Kazakhstan, a landlocked country in Central Asia with a strategic location, is allied with Russia. It gives Russia an ideal opportunity to exert influence over the region’s mineral-rich states. And, as Russian enterprises leave the country owing to the country’s shattered supply chains as a result of COVID-19 and the current sanctions on Russia amid the Russia-Ukraine conflict, they see Kazakhstan as an ideal place to set up businesses. This allows Putin to expand his sphere of influence to Kazakhstan, allowing him to accomplish his Eurasian ambitions.
Putin’s Eurasian dream
Nevertheless, Kazakhstan makes an ideal location for Vladimir Putin’s dream of controlling the region. As discussed in one of our previous articles, Vladimir Putin could very well play a role in bringing all countries – from Poland in the North to Armenia in the South, and Kazakhstan in the East to Slovakia and Ukraine in the West – under one umbrella – the ‘Great Eurasian Country’.
Many commentators think Vladimir Putin is reconstructing the erstwhile Soviet Union. They are wrong! Russia has long progressed beyond such petty principles, and Vladimir Putin is not a man who wishes to learn from the Soviet Union’s mistakes. Of course, he admires the USSR’s generosity, but as a traditionalist, Putin takes a more imperialistic approach to geopolitics. As a result, rather than consuming Eurasia, he wants to create a separate, consolidated, and powerful country in the region. Vladimir Putin is always inspired by the great Russian tsars who built Russia’s imperial dominion over Eastern Europe and Central Asia.
There is no more China vs Russia in Kazakhstan
Moreover, these Central Asian countries such as Kazakhstan, Kyrgyzstan, Tajikistan, and others have always been under Russian influence. Russia’s clout grew much more as a result of its Eurasian Economic Union initiative (EAEU). It is a free trade agreement that was established in 2015 with the goal of increasing economic cooperation and raising the living standards of its members—Russia, Armenia, Belarus, Kazakhstan, and Kyrgyzstan.

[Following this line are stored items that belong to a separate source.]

(* ===== verification/Layouts.v ===== *)
(** * The packed structures of the wire (src/Auth/AuthSocket.cpp, [#pragma pack(1)])

    A structure is the list of its fields with their widths in bytes; sizes and offsets are
    computed from it, as the compiler does for a packed structure. *)

From Stdlib Require Import String.
From stdpp Require Import strings.
From S2P Require Import Prelude ProtocolGuard.

Local Open Scope Z_scope.
Local Open Scope realmd_scope.

Definition Layout : Type := list (string * Z).

Definition sizeof (l : Layout) : Z := foldr (fun f n => f.2 + n) 0 l.

(** The offset of a field, [None] when there is none of that name. *)
Fixpoint find_field (l : Layout) (name : string) : option Z :=
  match l with
  | [] => None
  | (n, width) :: l' => if decide (n = name) then Some 0 else (Z.add width) <$> find_field l' name
  end.

Definition offsetof (l : Layout) (name : string) : Z := default (sizeof l) (find_field l name).

(** The bytes of a structure from those of its fields. *)
Definition pack (l : Layout) (fields : list bytes) : bytes :=
  concat (zip_with (fun f v => take (Z.to_nat f.2) v) l fields).

Definition sAuthLogonChallenge_C : Layout :=
  [ ("cmd", 1); ("error", 1); ("size", 2); ("gamename", 4); ("version1", 1); ("version2", 1);
    ("version3", 1); ("build", 2); ("platform", 4); ("os", 4); ("country", 4);
    ("timezone_bias", 4); ("ip", 4); ("I_len", 1); ("I", 1) ]%string.

Definition sAuthLogonProof_C : Layout :=
  [ ("cmd", 1); ("A", 32); ("M1", 20); ("crc_hash", 20); ("number_of_keys", 1);
    ("securityFlags", 1) ]%string.

Definition sAuthLogonProof_S : Layout :=
  [ ("cmd", 1); ("error", 1); ("M2", 20); ("accountFlags", 4); ("surveyId", 4);
    ("unkFlags", 2) ]%string.

Definition sAuthLogonProof_S_BUILD_6005 : Layout :=
  [ ("cmd", 1); ("error", 1); ("M2", 20); ("unk2", 4) ]%string.

Definition sAuthReconnectProof_C : Layout :=
  [ ("cmd", 1); ("R1", 16); ("R2", 20); ("R3", 20); ("number_of_keys", 1) ]%string.

Definition XFER_INIT : Layout :=
  [ ("cmd", 1); ("fileNameLen", 1); ("fileName", 5); ("file_size", 8); ("md5", 16) ]%string.

(** Every field has its width. *)
Definition fits (l : Layout) (fields : list bytes) : Prop := Forall2 (fun f v => f.2 = zlen v) l fields.

Lemma pack_app (l1 l2 : Layout) (f1 f2 : list bytes) :
  length l1 = length f1 -> pack (l1 ++ l2) (f1 ++ f2) = pack l1 f1 ++ pack l2 f2.
Proof. intros Hl. unfold pack. by rewrite zip_with_app, concat_app. Qed.

Lemma pack_cons (f : string * Z) (b : bytes) (l : Layout) (fields : list bytes) :
  f.2 = zlen b -> pack (f :: l) (b :: fields) = b ++ pack l fields.
Proof. intros Hf. unfold pack. cbn. rewrite Hf. unfold zlen. by rewrite Nat2Z.id, firstn_all. Qed.

(** A packed structure has the size of its layout, *)
Lemma pack_length (l : Layout) (fields : list bytes) : fits l fields -> zlen (pack l fields) = sizeof l.
Proof.
  induction 1 as [|f b l fields Hf Hl IH]; [done|]. rewrite pack_cons, zlen_app, IH, <- Hf by done. done.
Qed.

Lemma find_field_at (l1 l2 : Layout) (name : string) (width : Z) :
  name ∉ l1.*1 -> find_field (l1 ++ (name, width) :: l2) name = Some (sizeof l1).
Proof.
  induction l1 as [|[n v] l1 IH]; cbn; intros Hn; [by rewrite decide_True|].
  apply not_elem_of_cons in Hn as [Hne Hn]. rewrite decide_False by done. by rewrite IH.
Qed.

(** and the bytes at the offset of a field are that field. *)
Lemma pack_field (l1 l2 : Layout) (name : string) (width : Z) (f1 f2 : list bytes) (b : bytes) :
  name ∉ l1.*1 -> fits l1 f1 -> width = zlen b ->
  rds (pack (l1 ++ (name, width) :: l2) (f1 ++ b :: f2)) (offsetof (l1 ++ (name, width) :: l2) name) width = Some b.
Proof.
  intros Hn Hf ->. unfold offsetof. rewrite find_field_at by done. cbn.
  rewrite pack_app, pack_cons, <- (pack_length _ _ Hf) by (done || by eapply Forall2_length). apply rds_at.
Qed.

(** The [static_assert]s of the source. *)
Definition static_asserts : bool :=
  (sizeof sAuthLogonChallenge_C =? AuthChallengeHeaderSize + AuthChallengeMinimumBodySize) &&
  (sizeof sAuthLogonProof_C =? AuthLogonProofSize) &&
  (sizeof sAuthReconnectProof_C =? AuthReconnectProofSize).

(** They hold, and so does what the source does not assert: the counters that the protocol
    guard looks at by number are the fields of these structures. *)
Lemma layouts_match_guard :
  static_asserts = true /\
  ChallengeAccountLengthOffset = offsetof sAuthLogonChallenge_C "I_len" /\
  ChallengeAccountDataOffset = offsetof sAuthLogonChallenge_C "I" /\
  LogonProofKeyCountOffset = offsetof sAuthLogonProof_C "number_of_keys" /\
  ReconnectProofKeyCountOffset = offsetof sAuthReconnectProof_C "number_of_keys".
Proof. by vm_compute. Qed.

Nonetheless, it is not that Russia is the only state that seeks to govern the region; China has also been competing for control of the region with all its might. Though Kazakhstan offered China with a great opportunity to accomplish its BRI objectives and energy ambitions, China’s hopes to reach Europe through Kazakhstan and rule the Central Asian region were quickly dashed. Chinese companies working in Kazakhstan have been subjected to protests for a long time, prompting some to consider leaving the country. China’s infamous debt-trap policy has been one of the main reasons for these Chinese companies fleeing Kazakhstan en masse.
For instance, the South China Morning Post reported last year how Chinese companies increasingly had to adapt to the demands of the region’s governments and citizens who want more jobs, exports and skills training. Since it is impossible for China to achieve its desired objectives by relinquishing its modus operandi of debt-trapping host nations, they are finding it more viable to exit Kazakhstan altogether
Because Chinese corporations are closing their doors, the field is now open for Russian firms. This makes Russia’s position even stronger and as a result, Russian businesses have a chance to prosper.
Kazakhstan has also welcomed this move. Kazakhstan should joyfully welcome the influx of international expertise, according to Arman Abdrasilov, head of Zerde, a state-owned IT holding company. “Russians come here with their ready-made contracts, which will be redirected to Kazakhstani companies. We will get new knowledge and expertise, which will give a tangible boost to the development of our IT industry,” Abdrasilov said.
As numerous Russian corporations establish operations in Kazakhstan, which is already one of the most loyal Central Asian republics to Moscow, Putin’s Eurasian ambition seems to be realized soon.